I love finding easy pencil drawings that I can copy - and then I marvel at how clever I am, because I drew them!
I draw what I know I'm capable of producing and when I move on to more complex subjects, it amazes me that I can achieve a remote likeness! This obviously comes about because I continuously draw (which is the same as pratice) and it all works towards encouraging me to push boundaries.
A lot of my drawings don't work out but I remind myself that the next one will be an improvement on the last because that is the way it works. In the meantime, I keep copying simple drawings and loving every minute of it.
To begin, look for the type of easy pencil drawings like this lotus flower here - that is, ones with lots of white space inside and around them.
I think that the greatest benefit of this pastime is the basic tools that are needed to start.
All you need is a 2B pencil, an eraser and paper.
I use photocopy paper a lot because I find it easy to erase on that surface.

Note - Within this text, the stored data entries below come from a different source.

(** [int read_device_pose (const char *file, DevicePoseList &pose_list,
    uint32_t members)], once the file is open and read: [file] is its
    content, [size] its length.  The result is the returned count and the
    list after the call; [None] when the run is undefined (a division by
    [members == 0], a store outside an array or through a null pointer, an
    overflow of [count]).  What happens when the file cannot be opened is
    decided by a macro of test_common.h, outside these sources. *)
Definition read_device_pose (file : list Byte.byte) (pose_list : list DevicePose)
           (members : Z) : option (Z * list DevicePose) :=
  let size := Z.of_nat (length file) in
  if members =? 0 then None
  else
    let entries := to_int (wrap32 (size / members)) in
    match pose_loop members entries (strtok_all [] (c_str file)) 0 NULL pose_list with
    | Some (count, pose_list') => Some (to_int (wrap32 count / members), pose_list')
    | None => None
    end.

(** *** What the file means *)

(** The pose written in a complete record: the first [orient_size] numbers,
    the next [trans_size] numbers, and the number after them as the time
    stamp. *)
Definition pose_of_record (rec : list (list Byte.byte)) : DevicePose :=
  mkPose (map strtof (take (Z.to_nat orient_size) rec))
         (map strtof (take (Z.to_nat trans_size) (drop (Z.to_nat orient_size) rec)))
         (match rec !! Z.to_nat (orient_size + trans_size) with
          | Some tok => usec_of (strtof tok)
          | None => timestamp pose0
          end).

(** The pose under construction after the tokens [pre] of a record. *)
Definition pose_after (pre : list (list Byte.byte)) : DevicePose :=
  mkPose (map strtof (take (Z.to_nat orient_size) pre)
          ++ drop (length pre) (orientation pose0))
         (map strtof (take (Z.to_nat trans_size) (drop (Z.to_nat orient_size) pre))
          ++ drop (length pre - Z.to_nat orient_size) (translation pose0))
         (timestamp pose0).

End Pose.

(** The first complete records of [m] tokens each, at most [limit] of
    them; an incomplete tail is left out. *)
Fixpoint records {A : Type} (limit m : nat) (toks : list A) : list (list A) :=
  match limit with
  | O => []
  | S limit' =>
      if (m <=? length toks)%nat
      then take m toks :: records limit' m (drop m toks)
      else []
  end.

(** All the complete records of a token list. *)
Definition all_records {A : Type} (m : nat) (toks : list A) : list (list A) :=
  records (length toks) m toks.

Arguments DevicePose : clear implicits.

(** A pose file of one complete record of eight numbers and the beginning
    of a second one; numbers are kept as their text. *)
Definition two_lines : list Byte.byte :=
  String.list_byte_of_string "1 2 3 4, 5 6 7	8
9 10".

Definition blank_pose : DevicePose (list Byte.byte) :=
  mkPose (replicate 4 []) (replicate 3 []) 0.

Definition text_length (tok : list Byte.byte) : Z := Z.of_nat (length tok).

End PoseFile.
Export PoseFile.


(** * Properties *)

(** ** The metadata container of [Parameters] *)

Section MetaProps.
Variable derives : ClassId -> ClassId -> bool.

Lemma ptr_true {T : Type} (p : SmartPtr T) : ptr p = true <-> exists o, p = Some o.
Proof.
  destruct p as [o|]; simpl; split.
  - intros _. exists o. reflexivity.
  - reflexivity.
  - discriminate.
  - intros [o Ho]. discriminate.
Qed.

Lemma ptr_false {T : Type} (p : SmartPtr T) : ptr p = false <-> p = None.
Proof. destruct p; simpl; split; congruence. Qed.

(** A cast gives back the object it was applied to, or null. *)
Lemma dynamic_cast_ptr_Some (T : ClassId) (p : SmartPtr MetaBase) (m : MetaBase) :
  dynamic_cast_ptr derives T p = Some m <->
  p = Some m /\ derives (meta_class m) T = true.
Proof.
  unfold dynamic_cast_ptr. destruct p as [o|]; [|split; [discriminate|intros [? _]; discriminate]].
  destruct (derives (meta_class o) T) eqn:Hd; split.
  - intros [= ->]. auto.
  - intros [[= ->] _]. reflexivity.
  - discriminate.
  - intros [[= ->] Hm]. congruence.
Qed.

I also have a cheap sketch pad that I carry around with me.
I don't worry so much about the quality of the paper, these easy pencil drawings are for my practice purposes only. An extra benefit is that I don't worry about ruining the book and wasting money.
My favorite is a mechanical pencil with a 2B lead. It saves me time because I don't have to sharpen it and lose concentration.
They work by clicking the end of the pencil which pushes the graphite lead through the tip. The graphite leads come in different sizes, it doesn't really matter which one you use at the start - I use .5mm.
I consistently use 2 erasers. One is a good brand and the other is a kneadable eraser - neither of these is expensive.
I use the ordinary eraser to rub out large amounts of the drawing and I use the kneadable one to get at the finer parts without disturbing too much of the drawing.
The kneadable eraser is very soft and pliable. You can shape it into a fine point to get at finnicky bits. It doesn't leave a residue like the ordinary eraser, so it's cleaner to work with.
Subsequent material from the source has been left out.